I'm using log to mean natural log here, substitute 10 for e in that formula if
we're talking about log10, the base isn't important.  However, assuming that
we're only talking about P that *do* grow more slowly, I'll discuss the
problem with this theory anyway.  ]


  There are many, but there are no algorithms that can compress *all* large
numbers into small space; for all compression algorithms, some sets of input
data must result in *larger* output than input.

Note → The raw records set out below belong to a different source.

(** C17.  Replicas agree: two replicas, each started afresh or restarted from a snapshot and
    fed by Raft with the commands of one committed log or with snapshots other replicas took,
    have equivalent services whenever they have executed the log through the same index, and
    so give the same reply to the next command, whichever copies of it they hold. *)
Theorem replicas_agree (L : list (option Cmd)) (servers1 servers2 : list Z) (me1 me2 : Z)
    (pst1 pst2 : Persister) (max1 max2 : Z) (k1 k2 i : Z) (ms1 ms2 : list (ApplyMsg Cmd))
    (r1 r2 : RSM S Req Rep) :
  (snapshot pst1 = [] /\ k1 = 0 \/ snapshot_of L k1 (snapshot pst1) /\ snapshot pst1 <> []) ->
  (snapshot pst2 = [] /\ k2 = 0 \/ snapshot_of L k2 (snapshot pst2) /\ snapshot pst2 <> []) ->
  delivered L k1 ms1 i -> delivered L k2 ms2 i ->
  reader (MakeRSM servers1 me1 pst1 max1 s0) ms1 = Some r1 ->
  reader (MakeRSM servers2 me2 pst2 max2 s0) ms2 = Some r2 ->
  sm r1 ≡ sm r2
  /\ forall (q1 q2 : Req) s1' x, q1 ≡ q2 -> sm_DoOp (sm r1) q1 = Some (s1', x) ->
       exists s2', sm_DoOp (sm r2) q2 = Some (s2', x) /\ s1' ≡ s2'.
Proof.
  intros Hp1 Hp2 Hd1 Hd2 Hr1 Hr2.
  destruct (reader_in_step L k1 ms1 i _ r1 (MakeRSM_in_step L _ _ _ _ _ Hp1) Hd1 Hr1) as (t1 & Ht1 & He1).
  destruct (reader_in_step L k2 ms2 i _ r2 (MakeRSM_in_step L _ _ _ _ _ Hp2) Hd2 Hr2) as (t2 & Ht2 & He2).
  rewrite Ht1 in Ht2. injection Ht2 as <-.
  assert (Heq : sm r1 ≡ sm r2) by (by rewrite He1, He2).
  split; [done|]. intros q1 q2 s1' x Hq Hx. by eapply sm_DoOp_equiv.
Qed.
End Replication.

(** ** [Submit] answers [OK] only with the result of its own log position

    Clients, the reader, the clock and the Raft peer act in any order. *)

Section SubmitRun.
Context {S Req Rep : Type} `{HS : StateMachine S Req Rep} `{Gob (Persisted (Op Req))}.
Context `{!GobLaws (Persisted (Op Req))}.
Abbreviation Cmd := (Op Req).
Implicit Types r : RSM S Req Rep.

(** [w_started]: calls that have not registered yet; [w_waiting]: calls in the [select], with
    their channel; [w_returned]: what the finished calls returned; [w_executed]: the commands
    the reader has executed, with the replies of the service. *)
Record World := mkWorld {
  w_rsm : RSM S Req Rep;
  w_started : list (Z * Z);
  w_waiting : list (nat * (Z * Z));
  w_returned : list (Z * Z * (Err * option Rep));
  w_executed : list (Z * Z * Rep) }.

Inductive RsmEvent :=
  | RsmSubmit (req : Req)
  | RsmRegister (k : nat)
  | RsmReceive (k : nat)
  | RsmTimeout (k : nat)
  | RsmApply (msg : ApplyMsg Cmd)
  | RsmRaft (op : PeerOp Cmd)
  | RsmShutdown.

Definition executed_by (r : RSM S Req Rep) (msg : ApplyMsg Cmd) : list (Z * Z * Rep) :=
  match msg with
  | CommandMsg (Some op) index term =>
      match sm_DoOp (sm r) (op_Req op) with Some (_, x) => [(index, term, x)] | None => [] end
  | _ => []
  end.
(* ===== verification/KvRaft.v ===== *)
(** * The key/value server as a replicated service

    [KvServer] discharges the laws that [Rsm] asks of a service: replicas that agree on the
    map agree on every reply, a pointer and a value request are the same request, and
    [Snapshot] followed by [Restore] on any replica reproduces the map. *)

From S2P Require Import Prelude Rpc Persister RaftState RaftRpc RaftLeader RaftInv RaftPeer.
From S2P Require Import RaftOps RaftProps KvServer Rsm.

Import KVServer.

#[export] Instance map_gob : Gob (gmap string ValueEntry) := countable_gob (gmap string ValueEntry).
#[export] Instance map_gob_laws : GobLaws (gmap string ValueEntry) :=
  countable_gob_laws (gmap string ValueEntry).

Section Instances.
Context `{Gob (gmap string ValueEntry)} `{!GobLaws (gmap string ValueEntry)}.

#[export] Instance kv_state_machine : StateMachine KVServer Req Rep := {|
  sm_DoOp := DoOp; sm_Snapshot := Snapshot; sm_Restore := Restore |}.

(** The number of a replica and its [dead] flag are its own. *)
#[export] Instance kv_equiv : Equiv KVServer := fun a b => KeyValue a = KeyValue b.

(** What the codec makes of a request. *)
Definition flatten (r : Req) : Req :=
  match r with GetPtr a => GetVal a | PutPtr a => PutVal a | r => r end.

#[export] Instance req_equiv : Equiv Req := fun q r => flatten q = flatten r.

Lemma DoOp_flatten kv r : DoOp kv r = DoOp kv (flatten r).
Proof. by destruct r. Qed.

(** The reply depends on the map alone, and so does the new map. *)
Lemma DoOp_map (s t : KVServer) r s' x :
  s ≡ t -> DoOp s r = Some (s', x) -> exists t', DoOp t r = Some (t', x) /\ s' ≡ t'.
Proof.
  destruct s as [i d m], t as [i' d' m']. intros Heq. unfold equiv, kv_equiv in *. simpl in Heq.
  subst m'. unfold DoOp, store, lookup. simpl.
  destruct m as [m|]; simpl.
  - destruct r; intros Hr; try done; destruct (m !! _); try go_if_in Hr; simplify_eq/=; eauto.
  - destruct r; intros Hr; try done; try go_if_in Hr; simplify_eq/=; eauto.
Qed.

#[export] Instance kv_laws : StateMachineLaws KVServer Req Rep live.
Proof.
  constructor.
  - constructor; unfold equiv, kv_equiv; [by intros ?|by intros ? ? ?|by intros ? ? ? -> ->].
  - constructor; unfold equiv, req_equiv; [by intros ?|by intros ? ? ?|by intros ? ? ? -> ->].
  - intros s t q r s' x Hst Hqr Hx. simpl in *. rewrite DoOp_flatten in Hx.
    unfold equiv, req_equiv in Hqr. rewrite DoOp_flatten, <- Hqr. by eapply DoOp_map.
  - intros s r s' x Hok Hx. by apply DoOp_step in Hx as (_ & _ & ?).
  - intros s t [m Hm]. simpl. unfold Restore, Snapshot. rewrite Hm. simpl.
    pose proof (gob_nonempty m). destruct (Z.ltb_spec (zlen (gob_encode m)) 1) as [Hz|_].
    { destruct (gob_encode m) as [|y l]; [done|]. rewrite zlen_cons in Hz.
      pose proof (zlen_nonneg l). lia. }
    rewrite gob_roundtrip. unfold equiv, kv_equiv. by rewrite Hm.
  - intros s t Hst. unfold live. unfold equiv, kv_equiv in Hst. by rewrite Hst.
Qed.
End Instances.

(** ** Concrete instances *)

#[export] Instance Req_eq_dec : EqDecision Req.
Proof. solve_decision. Defined.

#[export] Instance Req_countable : Countable Req.
Proof.
  refine (inj_countable'
    (fun r => match r with
              | GetPtr a => inl (inl a) | PutPtr a => inl (inr a)
              | GetVal a => inr (Some (inl a)) | PutVal a => inr (Some (inr a))
              | OtherReq => inr None end)
    (fun x => match x with
              | inl (inl a) => GetPtr a | inl (inr a) => PutPtr a
              | inr (Some (inl a)) => GetVal a | inr (Some (inr a)) => PutVal a
              | inr None => OtherReq end) _).
  by intros [].
Defined.

#[export] Instance Op_eq_dec : EqDecision (Op Req).
Proof. solve_decision. Defined.

#[export] Instance Op_countable : Countable (Op Req).
Proof.
  refine (inj_countable' (fun o => (op_Me o, op_Id o, op_Req o))
                         (fun '(m, i, r) => mkOp m i r) _).
  by intros [].
Defined.

#[export] Instance op_gob : Gob (Persisted (Op Req)) := countable_gob (Persisted (Op Req)).
#[export] Instance op_gob_laws : GobLaws (Persisted (Op Req)) :=
  countable_gob_laws (Persisted (Op Req)).

Definition kv0 : KVServer := mkKVServer 0 0 (Some ∅).

(** A committed log of two [Put]s.  One replica executes both, from pointers; the other gets a
    snapshot of the first and executes the second. *)
Definition log2 : list (option (Op Req)) :=
  [Some (mkOp 0 0 (PutVal (mkPutArgs "x" "a" 0))); Some (mkOp 0 0 (PutVal (mkPutArgs "x" "b" 1)))].

Definition feed1 : list (ApplyMsg (Op Req)) :=
  [ CommandMsg (Some (mkOp 0 0 (PutPtr (mkPutArgs "x" "a" 0)))) 1 1;
    CommandMsg (Some (mkOp 0 0 (PutPtr (mkPutArgs "x" "b" 1)))) 2 1 ].

Definition kv1 : KVServer := mkKVServer 0 0 (Some {["x" := mkValueEntry "a" 1]}).

Definition feed2 : list (ApplyMsg (Op Req)) :=
  [ SnapshotMsg (Snapshot kv1) 1 1;
    CommandMsg (Some (mkOp 0 0 (PutVal (mkPutArgs "x" "b" 1)))) 2 1 ].

Lemma kv1_snapshot : snapshot_of kv0 log2 1 (Snapshot kv1).
Proof. exists kv1. eexists. split; [reflexivity|]. split; reflexivity. Qed.

Lemma replicas_agree_witness :
  exists r1 r2,
    reader (MakeRSM [0; 1; 2] 0 MakePersister (-1) kv0) feed1 = Some r1
    /\ reader (MakeRSM [0; 1; 2] 1 MakePersister (-1) kv0) feed2 = Some r2
    /\ sm r1 ≡ sm r2.
Proof.
  destruct (reader (MakeRSM [0; 1; 2] 0 MakePersister (-1) kv0) feed1) as [r1|] eqn:E1;
    [|vm_compute in E1; discriminate E1].
  destruct (reader (MakeRSM [0; 1; 2] 1 MakePersister (-1) kv0) feed2) as [r2|] eqn:E2;
    [|vm_compute in E2; discriminate E2].
  exists r1, r2. split; [reflexivity|]. split; [reflexivity|].
  refine (proj1 (replicas_agree kv0 _ log2 [0; 1; 2] [0; 1; 2] 0 1 MakePersister MakePersister
    (-1) (-1) 0 0 2 feed1 feed2 r1 r2 _ _ _ _ E1 E2)).
  - eexists; reflexivity.
  - left. split; reflexivity.
  - left. split; reflexivity.
  - eapply delivered_cons; [eapply (deliver_command _ _ 0); [lia|reflexivity|reflexivity]|].
    eapply delivered_cons; [eapply (deliver_command _ _ 1); [lia|reflexivity|reflexivity]|].
    apply delivered_nil.
  - eapply delivered_cons; [eapply deliver_snapshot; [vm_compute; split; [reflexivity|discriminate]|lia|exact kv1_snapshot]|].
    eapply delivered_cons; [eapply (deliver_command _ _ 1); [lia|reflexivity|reflexivity]|].
    apply delivered_nil.
Defined.

(** A leader submits a [Put]; the command comes back at its index and term. *)
Definition submit_run : list (RsmEvent (Req:=Req)) :=
  [ RsmRaft OpTimeout;
    RsmRaft (OpVoteReply (mkElection (mkRequestVoteArgs 1 0 0 0) 1 false) (mkRequestVoteReply 1 true));
    RsmSubmit (PutPtr (mkPutArgs "x" "a" 0)); RsmRegister 0;
    RsmApply (CommandMsg (Some (mkOp 0 0 (PutPtr (mkPutArgs "x" "a" 0)))) 1 1);
    RsmReceive 0 ].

  There is *no* way round the sheer counting theory aspect of this.  There are
only 2^N unique files of N bits.  If you compress large files of M bits into
small files of N bits, and you decompression algorithm produces deterministic
output, then you can only possibly generate 2^N files from the compressed
ones.

 Take as an example group of Z_p* with p prime (in another words: DLP).
 The triplet (Z, p, generator g) is a compression of a string of p-1
 numbers, each number about log2(p) bits.
 
 (legend: DTM - deterministic Turing machine, NTM - nondeterministic
 Turing machine)
 
 There exists a way (not necessarily fast/polynomial with DTM) that a
 lot of strings can be compressed into the mentioned triplets. There
 are \phi(p-1) different strings that can be compressed with these
 triplets. Exact number of course depends on factorization of p-1.
 
 Decompression is simple: take generator g and compute g, g^2, g^3,
 g^4, ... in Z_p*

  This theory has been advanced many times before.  The Oh, if I can just
find the right parameters for a PRNG, maybe I can get it to reconstruct my
file as if by magic.  (Or subsitute FFT, or wavelet transform, or
key-expansion algorithm, or ... etc.)

  However, there are only as many unique generators as (2 to the power of the
number of bits it takes to specify your generator) in this scheme.  And that
is the maximum number of unique output files you can generate.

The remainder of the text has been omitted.